However, if all the stored data bits in the status register are
identical, an abnormal breathing pattern is being exhibited and a
corrective action is needed.
[0187] Accordingly, the microcontroller determines in step 144
whether the LSB of the status register is set to 0. If so, the
microcontroller determines in step 146 whether all data bits stored
in the status register are 0. If all data bits stored in the status
register are 0, the subject has been found not to be exhaling
during the period equal to the product of number of bits and the
interval between two sampling operations, whereupon an alarm flag
is set in step 148.
[0188] If some of the data bits stored in the status register are
1, indicating that a regular breathing pattern is being exhibited,
the presently received CBPV is compared with the maximum CBPV
stored in the inhalation register in step 151. If the presently
received CBPV is greater than the difference between the maximum
CBPV stored in the inhalation register and a characteristic delta
value, which takes into account hysteresis during data acquisition,
such as a result of movement of the infant or partial inhalation,
the LSB of the status register is set to 0 in step 152, the other
bits thereof are shifted to the left and the MSB thereof is
deleted.

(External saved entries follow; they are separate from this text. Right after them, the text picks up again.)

(** A memory with [n] words from [p] on, for every [(p, n)] of a list. *)
Lemma words_mem (spans : list (Z * Z)) : {m : mem | ∀ p n j, (p, n) ∈ spans → 0 ≤ j < n →
  is_Some (m !! (p + 4 * j))}.
Proof.
  induction spans as [|[p n] spans [m Hm]]; [by exists ∅; intros ??? ?%elem_of_nil|].
  exists (gset_to_gmap 0 (list_to_set ((λ j, p + 4 * j) <$> seqZ 0 n)) ∪ m).
  intros q k j [[= -> ->]|Hin]%elem_of_cons Hj; apply lookup_union_is_Some; [left|right; by apply (Hm q k)].
  exists 0. apply lookup_gset_to_gmap_Some. split; [|done].
  apply elem_of_list_to_set, list_elem_of_fmap. exists j. split; [done|]. by apply elem_of_seqZ.
Qed.

Definition demo_mem : mem := proj1_sig (words_mem [(demo_kd, 28); (page_addr 0, 16384)]).

Lemma demo_mem_is_Some p n j : (p, n) ∈ [(demo_kd, 28); (page_addr 0, 16384)] → 0 ≤ j < n →
  is_Some (demo_mem !! (p + 4 * j)).
Proof. apply (proj2_sig (words_mem _)). Qed.

Lemma demo_fuel_ex : {fuel | heap_fuel fuel}.
Proof. exists (Z.to_nat 1073741824). unfold heap_fuel. lia. Qed.
Definition demo_fuel : nat := proj1_sig demo_fuel_ex.
Definition demo_heap_fuel : heap_fuel demo_fuel := proj2_sig demo_fuel_ex.

(** [demo_pools] with every page in use. *)
Definition demo_full : pools :=
  Pools (PhysPool MEM_BITMAP_BASE (Bitmap 2 (Some [255; 255])) 0x1000000 0x10000)
        (user_pool demo_pools)
        (VmPool KERNEL_VM_BITMAP_BASE (Bitmap 2 (Some [255; 255])) KERNEL_HEAP_BASE)
        (userprog_vaddr demo_pools).

Lemma demo_start p : kernel_wf p → kernel_total p = 16 → pool_size (kernel_pool p) = 0x10000 →
  heap_start demo_kd p demo_mem.
Proof.
  intros Hp Ht Hs. split; [done|by rewrite Ht|by rewrite Hs| |by vm_compute|].
  - intros r j Hr Hj. rewrite Ht in Hr.
    replace (page_addr r + 4 * j) with (page_addr 0 + 4 * (1024 * r + j)) by (rewrite !page_addr_eq; lia).
    apply (demo_mem_is_Some _ 16384); [|lia]. rewrite !elem_of_cons. auto.
  - intros j Hj. apply (demo_mem_is_Some _ 28); [|lia]. rewrite !elem_of_cons. auto.
Qed.

Lemma demo_pools_start : heap_start demo_kd demo_pools demo_mem.
Proof. apply demo_start; [apply demo_pools_wf|done|done]. Qed.

Lemma demo_full_start : heap_start demo_kd demo_full demo_mem.
Proof. apply demo_start; [split; apply (bool_decide_unpack _); by vm_compute|done|done]. Qed.

Lemma demo_fit n r : fit (vm_bitmap (kernel_vm_pool demo_pools)) n r → can_fit demo_pools n.
Proof. by exists r. Qed.

(** The heap just after the initialisation, and a first request. *)
Lemma demo_first : ∃ m0 s p,
  mem_block_desc_init demo_mem demo_kd = Ok m0 ∧
  sys_malloc demo_fuel demo_kd (Heap demo_pools m0 unlocked unlocked true) demo_task 20 = Ok (s, p) ∧
  malloced demo_kd (Heap demo_pools m0 unlocked unlocked true) s (λ _, []) ∅ 20 p ∧ kernel_lock s = unlocked.
Proof.
  destruct (heap_start_held demo_kd demo_pools demo_mem unlocked true demo_pools_start)
    as (m0 & E & [Hinv Hlock Hsize _]). cbn [fst] in *.
  destruct (sys_malloc_ok demo_fuel demo_kd _ _ _ demo_task Hinv Hlock demo_kernel_thread
    (heap_fuel_enough _ _ demo_heap_fuel (sh_pools _ _ _ _ (hi_shape _ _ _ _ Hinv))) Hsize 20)
    as (s & p & Es & Hm & Hl & _); [change (0 < 20 ≤ 65536); clear; lia|intros; lia| |].
  - intros _ i _. right. apply (demo_fit 1 0), (bool_decide_unpack _). by vm_compute.
  - exists m0, s, p. by split.
Qed.

Lemma heap_users_safe_witness : ∃ m0 s p q s',
  mem_block_desc_init demo_mem demo_kd = Ok m0 ∧
  rtc (heap_step demo_fuel demo_kd demo_task) (Heap demo_pools m0 unlocked unlocked true, ∅)
    (s, <[q := 20]> ∅) ∧
  KERNEL_HEAP_BASE < p ∧ p = q ∧ sys_free demo_fuel s demo_task p = Ok s' ∧ kernel_lock s' = unlocked.
Proof.
  destruct demo_first as (m0 & s & p & E0 & E & Hm & _).
  assert (p ≠ NULL) as Hp.
  { destruct Hm as (F' & A' & z & Hinv & _ & Hal & _).
    destruct (allocated_heap demo_kd _ F' A' p z (hi_shape _ _ _ _ Hinv)) as [H _]; [apply Hal; auto|].
    unfold KERNEL_HEAP_BASE, NULL in *. lia. }
  assert (rtc (heap_step demo_fuel demo_kd demo_task) (Heap demo_pools m0 unlocked unlocked true, ∅)
    (s, <[p := 20]> ∅)) as Hrtc.
  { eapply rtc_l; [by eapply step_malloc|]. by rewrite (proj2 (Z.eqb_neq p NULL)). }
  destruct (heap_users_safe demo_fuel demo_kd demo_task demo_pools demo_mem unlocked true m0 s (<[p := 20]> ∅))
    as (_ & Hlive & _); [apply demo_heap_fuel|done|apply demo_pools_start|done|done|].
  destruct (Hlive p 20) as (Hb & _ & s' & Es & _ & Hl & _); [by rewrite lookup_insert_eq|].
  by exists m0, s, p, p, s'.
Defined.

Lemma sys_malloc_gives_witness : ∃ m0 s p,
  sys_malloc demo_fuel demo_kd (Heap demo_pools m0 unlocked unlocked true) demo_task 9000 = Ok (s, p) ∧
  p ≠ NULL ∧ malloced demo_kd (Heap demo_pools m0 unlocked unlocked true) s (λ _, []) ∅ 9000 p.
Proof.
  destruct (heap_start_held demo_kd demo_pools demo_mem unlocked true demo_pools_start)
    as (m0 & _ & [Hinv Hlock Hsize _]). cbn [fst] in *.
  destruct (sys_malloc_gives demo_fuel demo_kd (Heap demo_pools m0 unlocked unlocked true) (λ _, []) ∅
    demo_task 9000) as (s & p & E & Hp & Hm & _);
    [exact Hinv|done|done|apply demo_heap_fuel|change (0 < 9000 ≤ 65536); clear; lia|exact Hsize|intros; lia| |].
  - intros _. apply (demo_fit 3 2), (bool_decide_unpack _). by vm_compute.
  - exists m0, s, p. by split.
Defined.

Lemma sys_malloc_fails_witness : ∃ m0,
  sys_malloc demo_fuel demo_kd (Heap demo_full m0 unlocked unlocked true) demo_task 20 =
    Ok (Heap demo_full m0 unlocked unlocked true, NULL).
Proof.
  destruct (heap_start_held demo_kd demo_full demo_mem unlocked true demo_full_start)
    as (m0 & _ & [Hinv Hlock Hsize _]). cbn [fst] in *. exists m0.
  apply (sys_malloc_fails demo_fuel demo_kd _ (λ _, []) ∅ demo_task 20);
    [done|done|done|apply demo_heap_fuel|done|].
  right. right. split_and!; [done| |done].
  intros j Hj. change (kernel_total (h_pools _)) with 16 in Hj.
  assert (Forall (λ j, vm_page demo_full j = true) (seqZ 0 16)) as Hall
    by (apply (bool_decide_unpack _); by vm_compute).
  rewrite Forall_forall in Hall. apply Hall. by apply elem_of_seqZ.
Defined.

Lemma sys_free_gives_back_witness : ∃ s p s',
  p ≠ NULL ∧ sys_free demo_fuel s demo_task p = Ok s' ∧ kernel_lock s' = unlocked.
Proof.
  destruct demo_first as (m0 & s & p & _ & _ & (F & A & z & Hinv & _ & Hal & _) & Hl).
  assert (allocated F A p z) as Hp by (apply Hal; auto).
  destruct (sys_free_gives_back demo_fuel demo_kd s F A demo_task p z) as (s' & E & _ & Hl' & _);
    [done|done|done|apply demo_heap_fuel|done|].
  exists s, p, s'. split; [|done].
  pose proof (allocated_heap demo_kd _ F A p z (hi_shape _ _ _ _ Hinv) Hp).
  unfold KERNEL_HEAP_BASE, NULL in *. lia.
Defined.

Lemma get_kernel_pages_zeroed_witness : ∃ s' r,
  get_kernel_pages demo_fuel demo_task (Heap demo_pools demo_mem unlocked unlocked true) 3 = Ok (s', page_addr r) ∧
  h_mem s' !! (page_addr r + 4 * 3071) = Some 0.
Proof.
  pose proof demo_pools_start as [Hp _ Hs Hmap _ _].
  destruct (get_kernel_pages_zeroed demo_fuel demo_task (Heap demo_pools demo_mem unlocked unlocked true) 3)
    as (s' & r & E & _ & Hz & _); [done|apply demo_heap_fuel|done|done|done|lia| |].
  - apply (demo_fit 3 2), (bool_decide_unpack _). by vm_compute.
  - exists s', r. split; [done|]. by apply Hz.
Defined.
(* ===== verification/Create.v ===== *)
(** Creation of threads: the second half of thread/thread.c, on top of the
    scheduler, the page allocator and the locks. *)
From S2P Require Import Prelude Bitmap KList Pool Thread Sync Mutex Heap HeapSafe.
Local Open Scope Z_scope.

(** * Data *)

(** [PCB_SIZE], [struct intr_stack] and [struct thread_stack]. *)
Definition PCB_SIZE : Z := PAGE_SIZE * 1.
Definition sizeof_intr_stack : Z := 76.
Definition sizeof_thread_stack : Z := 32.
Definition ebp_off : Z := 0.
Definition ebx_off : Z := 4.
Definition edi_off : Z := 8.
Definition esi_off : Z := 12.
Definition eip_off : Z := 16.
Definition function_off : Z := 24.
Definition func_argc_off : Z := 28.

(** [user_block_desc_array] in [struct task_struct]. *)
Definition user_block_desc_off : Z := 84.

(** [thread->thread_list] *)
Definition list_node (t : Z) : Z := u32 (t + thread_list_off).

(** The scheduler, the pools and their locks, and the variables of thread.c.  The
    nodes of the scheduler are in the same memory as the pages: [nodes (kern w)]. *)
Record world := World {
  kern : kstate;
  w_pools : pools;
  kernel_pool_lock : mutex;
  user_pool_lock : mutex;
  pid_lock : mutex;
  next_pid : Z;
  main_thread : Z
}.

Definition set_kern (w : world) (k : kstate) : world :=
  World k (w_pools w) (kernel_pool_lock w) (user_pool_lock w) (pid_lock w) (next_pid w) (main_thread w).
Definition set_pid_lock (w : world) (l : mutex) : world :=
  World (kern w) (w_pools w) (kernel_pool_lock w) (user_pool_lock w) l (next_pid w) (main_thread w).
Definition set_next_pid (w : world) (n : Z) : world :=
  World (kern w) (w_pools w) (kernel_pool_lock w) (user_pool_lock w) (pid_lock w) n (main_thread w).
Definition set_main (w : world) (t : Z) : world :=
  World (kern w) (w_pools w) (kernel_pool_lock w) (user_pool_lock w) (pid_lock w) (next_pid w) t.

Definition set_nodes (k : kstate) (m : mem) : kstate :=
  KState m (tasks k) (thread_ready_queue k) (current_task k) (idle_thread k) (intr_on k).
Definition set_idle (k : kstate) (t : Z) : kstate :=
  KState (nodes k) (tasks k) (thread_ready_queue k) (current_task k) t (intr_on k).

(** The part of the state that the allocator works on, and back. *)
Definition to_heap (w : world) : heap :=
  Heap (w_pools w) (nodes (kern w)) (kernel_pool_lock w) (user_pool_lock w) (intr_on (kern w)).
Definition of_heap (w : world) (h : heap) : world :=
  World (Thread.set_intr (set_nodes (kern w) (h_mem h)) (h_intr h)) (h_pools h) (kernel_lock h) (user_lock h)
    (pid_lock w) (next_pid w) (main_thread w).

(** What the allocator reads of the running task. *)
Definition running_task (k : kstate) : outcome task :=
  let! x := get_task k (get_cur_task k) in
  Ok (Task (get_cur_task k) (Thread.pde_addr x) (u32 (get_cur_task k + user_block_desc_off))).

(** * Operations *)

(** [alloc_pid]: up to [lock_release], and the [return] behind it. *)
Definition pid_increment (w : world) (cur : Z) : outcome world :=
  let! l := mutex_acquire (pid_lock w) cur in
  let w := set_next_pid (set_pid_lock w l) (s16 (next_pid w + 1)) in
  let! l := mutex_release (pid_lock w) cur in
  Ok (set_pid_lock w l).
Definition alloc_pid (w : world) : outcome (world * Z) :=
  let! w := pid_increment w (get_cur_task (kern w)) in
  Ok (w, next_pid w).

(** [memset(pthread, 0, sizeof *pthread)]: the words of the list nodes, and the
    other fields. *)
Definition zero_task : task_struct := TaskStruct 0 TASK_RUNNING 0 0 0 0 [] NULL 0.
Definition pcb_memset (k : kstate) (pthread : Z) : outcome kstate :=
  let! m := memset_zero (nodes k) pthread sizeof_task_struct in
  Ok (set_tasks (set_nodes k m) (<[pthread := zero_task]> (tasks k))).

(** [strcpy(pthread->name, name)]: [name] has 32 bytes; a longer string would go
    on into the list nodes, which the model takes for a fault. *)
Definition pcb_name (k : kstate) (pthread : Z) (name : list Z) : outcome kstate :=
  if (length name <? 32)%nat then
    update_task k pthread (λ x, TaskStruct (self_kernel_stack x) (status x) (priority x) (pid x)
      (ticks x) (elapsed_ticks x) name (Thread.pde_addr x) (stack_boundary x))
  else Fault.

Definition pcb_init (w : world) (pthread : Z) (name : list Z) (prio : Z) : outcome world :=
  let! k := pcb_memset (kern w) pthread in
  let! k := pcb_name k pthread name in
  let! (w, pid) := alloc_pid (set_kern w k) in
  let status := if pthread =? main_thread w then TASK_RUNNING else TASK_READY in
  let! k := update_task (kern w) pthread (λ x,
    TaskStruct (u32 (pthread + PCB_SIZE * sizeof_task_struct)) status (u16 prio) pid (u8 prio) 0
      (Thread.name x) NULL 0x20130901) in
  Ok (set_kern w k).

(** [self_kernel_stack -= n], a pointer to 32-bit words. *)
Definition stack_down (n : Z) (x : task_struct) : task_struct :=
  TaskStruct (u32 (self_kernel_stack x - 4 * n)) (status x) (priority x) (pid x) (ticks x)
    (elapsed_ticks x) (Thread.name x) (Thread.pde_addr x) (stack_boundary x).

Section create.
(** Fuel of [bitmap_apply] and [list_find_item]. *)
Variable fuel : nat.
(** The addresses of [thread_total_list], [kernel_func] and [cpu_idle]. *)
Variables thread_total_list kernel_func cpu_idle : Z.

Definition thread_creat (k : kstate) (pthread function func_argc : Z) : outcome kstate :=
  let! k := update_task k pthread (stack_down sizeof_intr_stack) in
  let! k := update_task k pthread (stack_down sizeof_thread_stack) in
  let! x := get_task k pthread in
  let kernel_stack := self_kernel_stack x in
  let! m := store (nodes k) (kernel_stack + eip_off) kernel_func in
  let! m := store m (kernel_stack + func_argc_off) func_argc in
  let! m := store m (kernel_stack + function_off) function in
  let! m := store m (kernel_stack + ebp_off) 0 in
  let! m := store m (kernel_stack + ebx_off) 0 in
  let! m := store m (kernel_stack + edi_off) 0 in
  let! m := store m (kernel_stack + esi_off) 0 in
  Ok (set_nodes k m).

(** [ASSERT(!list_find_item(&thread_total_list, &t->thread_list))] and [list_add]. *)
Definition add_to_total_list (k : kstate) (t : Z) : outcome kstate :=
  let! found := list_find_item fuel (nodes k) thread_total_list (list_node t) in
  ASSERT (negb found) ;!
  let! m := list_add (nodes k) thread_total_list (list_node t) in
  Ok (set_nodes k m).

Definition thread_start (w : world) (name : list Z) (prio function func_argc : Z)
    : outcome (world * Z) :=
  let! t := running_task (kern w) in
  let! (h, thread) := get_kernel_pages fuel t (to_heap w) (PCB_SIZE / PAGE_SIZE) in
  let! w := pcb_init (of_heap w h) thread name prio in
  let! k := thread_creat (kern w) thread function func_argc in
  let! found := in_ready_queue fuel k thread in
  ASSERT (negb found) ;!
  let! mq := queue_in (nodes k) (thread_ready_queue k) (dispatch_node thread) in
  let! k := add_to_total_list (set_ready k mq) thread in
  Ok (set_kern w k, thread).

(** The names of the first two threads: "main" and "cpu_idle". *)
Definition main_name : list Z := [109; 97; 105; 110].
Definition cpu_idle_name : list Z := [99; 112; 117; 95; 105; 100; 108; 101].

Definition init_main_thread (w : world) : outcome world :=
  let w := set_main w (get_cur_task (kern w)) in
  let! w := pcb_init w (main_thread w) main_name 1 in
  let! k := add_to_total_list (kern w) (main_thread w) in
  Ok (set_kern w k).

Definition thread_init (w : world) : outcome world :=
  let! m := list_init (nodes (kern w)) thread_total_list in
  let k := set_ready (kern w) (m, queue_init) in
  let w := set_pid_lock (set_kern w (set_current k 0xc009e000)) unlocked in
  let! w := init_main_thread w in
  let! (w, idle_thread) := thread_start w cpu_idle_name 1 cpu_idle NULL in
  Ok (set_kern w (set_idle (kern w) idle_thread)).
End create.

(** * Lemmas *)

(** ** The parts of [thread_start] *)

Lemma update_task_Some k t f x : tasks k !! t = Some x →
  update_task k t f = Ok (set_tasks k (<[t := f x]> (tasks k))).
Proof. intros E. unfold update_task, get_task. by rewrite E. Qed.

Lemma alloc_pid_eq w : pid_lock w = unlocked → get_cur_task (kern w) ≠ NULL →
  alloc_pid w = Ok (set_next_pid w (s16 (next_pid w + 1)), s16 (next_pid w + 1)).
Proof.
  intros Hl Hc. unfold alloc_pid, pid_increment. rewrite Hl, mutex_acquire_unlocked by done.
  cbn [obind pid_lock set_next_pid set_pid_lock]. rewrite mutex_release_locked. cbn [obind].
  unfold set_pid_lock. cbn. destruct w; cbn in *; by subst.
Qed.

(** The words of [n] bytes from [p] on are in the memory. *)
Definition words (m : mem) (p n : Z) : Prop := ∀ j, 0 ≤ 4 * j < n → is_Some (m !! (p + 4 * j)).

(** The PCB that [pcb_init] makes. *)
Definition new_pcb (w : world) (t : Z) (name : list Z) (prio : Z) : task_struct :=
  TaskStruct (u32 (t + 819200)) (if t =? main_thread w then TASK_RUNNING else TASK_READY)
    (u16 prio) (s16 (next_pid w + 1)) (u8 prio) 0 name NULL 0x20130901.

Lemma pcb_init_spec w t name prio :
  pid_lock w = unlocked → get_cur_task (kern w) ≠ NULL → pcb t → words (nodes (kern w)) t 200 →
  (length name < 32)%nat →
  ∃ m, pcb_init w t name prio =
      Ok (set_next_pid (set_kern w (set_tasks (set_nodes (kern w) m)
            (<[t := new_pcb w t name prio]> (tasks (kern w))))) (s16 (next_pid w + 1))) ∧
    (∀ a, a < t ∨ t + 200 ≤ a → m !! a = nodes (kern w) !! a) ∧
    (∀ a, is_Some (nodes (kern w) !! a) → is_Some (m !! a)).
Proof.
  intros Hl Hc [Ht0 Ht1] Hw Hname. unfold sizeof_task_struct in *.
  destruct (memset_zero_spec (nodes (kern w)) t 50) as (m & E & _ & Hsame & Hmono);
    [done|lia|lia|intros j Hj; apply Hw; lia|].
  exists m. split_and!; [|done|done]. unfold pcb_init, pcb_memset, sizeof_task_struct.
  change 200 with (4 * 50). rewrite E. cbn [obind]. unfold pcb_name.
  rewrite (proj2 (Nat.ltb_lt _ _)) by done.
  rewrite (update_task_Some _ t _ zero_task) by apply lookup_insert_eq. cbn [obind].
  rewrite alloc_pid_eq by done. cbn [obind].
  erewrite (update_task_Some _ t) by apply lookup_insert_eq. cbn [obind].
  unfold set_kern, set_tasks, set_nodes, set_next_pid. cbn. by rewrite !insert_insert_eq.
Qed.

(** The stack frame that [thread_creat] writes. *)
Definition frame_at (m : mem) (p kernel_func function func_argc : Z) : Prop :=
  m !! (p + ebp_off) = Some 0 ∧ m !! (p + ebx_off) = Some 0 ∧ m !! (p + edi_off) = Some 0 ∧
  m !! (p + esi_off) = Some 0 ∧ m !! (p + eip_off) = Some kernel_func ∧
  m !! (p + function_off) = Some function ∧ m !! (p + func_argc_off) = Some func_argc.

Lemma thread_creat_spec kernel_func k t x function func_argc sp :
  tasks k !! t = Some x → u32 (u32 (self_kernel_stack x - 304) - 128) = sp → words (nodes k) sp 32 →
  ∃ m, thread_creat kernel_func k t function func_argc =
      Ok (set_tasks (set_nodes k m) (<[t := stack_down sizeof_thread_stack (stack_down sizeof_intr_stack x)]> (tasks k))) ∧
    frame_at m sp kernel_func function func_argc ∧
    (∀ a, a < sp ∨ a = sp + 20 ∨ sp + 32 ≤ a → m !! a = nodes k !! a) ∧
    (∀ a, is_Some (nodes k !! a) → is_Some (m !! a)).
Proof.
  intros Ex Esp Hw. unfold thread_creat. rewrite (update_task_Some k t _ x) by done. cbn [obind].
  erewrite (update_task_Some _ t) by apply lookup_insert_eq. cbn [obind].
  unfold get_task. cbn [tasks set_tasks]. rewrite lookup_insert_eq. cbn [obind nodes].
  change (self_kernel_stack (stack_down _ _)) with
    (u32 (u32 (self_kernel_stack x - 304) - 128)). rewrite Esp.
  unfold frame_at, ebp_off, ebx_off, edi_off, esi_off, eip_off, function_off, func_argc_off.
  assert (∀ o, o = 0 ∨ o = 4 ∨ o = 8 ∨ o = 12 ∨ o = 16 ∨ o = 24 ∨ o = 28 → is_Some (nodes k !! (sp + o))) as Hs.
  { intros o Ho. replace o with (4 * (o / 4)) by divlia. apply Hw. divlia. }
  unfold set_tasks. cbn [nodes].
  do 7 (rewrite store_is_Some by (repeat apply is_Some_insert; apply Hs; lia); cbn [obind]).
  match goal with |- context [set_nodes _ ?m'] => exists m' end.
  split; [by rewrite insert_insert_eq|]. split; [|split].
  - split_and!; by repeat first [rewrite lookup_insert_eq|rewrite lookup_insert_ne by lia].
  - intros a Ha. by repeat (rewrite lookup_insert_ne by lia).
  - intros a Ha. by repeat apply is_Some_insert.
Qed.

(** ** The lists *)

(** The PCBs [ts] and the head of the list of all threads do not overlap. *)
Definition pcbs_apart (total : Z) (ts : list Z) : Prop :=
  (∀ t, t ∈ ts → pcb t ∧ (total + 8 ≤ t ∨ t + 200 ≤ total)) ∧
  (∀ t t', t ∈ ts → t' ∈ ts → t ≠ t' → t + 200 ≤ t' ∨ t' + 200 ≤ t).

Lemma list_node_eq t : pcb t → list_node t = t + 60.
Proof.
  unfold pcb, sizeof_task_struct, list_node, thread_list_off. intros. apply u32_small. lia.
Qed.

(** The nodes of the list of all threads, and those of the dispatch queues. *)
Definition total_nodes (total : Z) (ts : list Z) : list Z := total :: (list_node <$> ts).

Section lists.
Context (fuel : nat) (total t : Z) (ts rs : list Z).
Hypothesis Hap : pcbs_apart total (t :: ts).
Hypothesis Hnew : t ∉ ts.
Hypothesis Hrs : rs ⊆ ts.

Lemma apart_new t' : t' ∈ ts → pcb t ∧ pcb t' ∧ (t + 200 ≤ t' ∨ t' + 200 ≤ t).
Proof using Hap Hnew.
  intros Ht'. destruct Hap as [H1 H2].
  destruct (H1 t); [by left|]. destruct (H1 t'); [by right|]. split_and!; [done|done|].
  apply H2; [by left|by right|]. by intros ->.
Qed.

If the presently received CBPV is greater than the maximum
CBPV stored in the inhalation register as determined in step 154,
the inhalation register is set to CBPV in step 156. However, if the
presently received CBPV is less than the difference between the
maximum CBPV stored in the inhalation register and the
characteristic delta value, a change in the breathing pattern is
being exhibited and the LSB of the status register is set to 1 in
step 158, whereupon the exhalation register is set to CBPV in step
160.
[0189] After determining whether the inhalation register needs to
be set with the CBPV in step 154 or performing steps 156 or 160, a
determination is then made in step 162 whether the alarm flag has
been set. If the alarm flag has been set, a warning sound, which is
preferably an acoustical signature defined by a predetermined
number of tones each of which having a predetermined duration and
frequency, is enunciated in step 164. If the deactivation button is
depressed in step 166, the warning sound will not be enunciated in
step 168.
[0190] This method is similarly performed for exhalation in steps
176, 178, 181, 182, 184, 186, 188, 190 when the LSB of the status
register is set to 1 in step 144. The microcontroller then returns
to the inactive mode in step 170 for another interval prior to
another sampling operation.
[0191] FIG. 17 illustrates a block diagram of stationary unit 130.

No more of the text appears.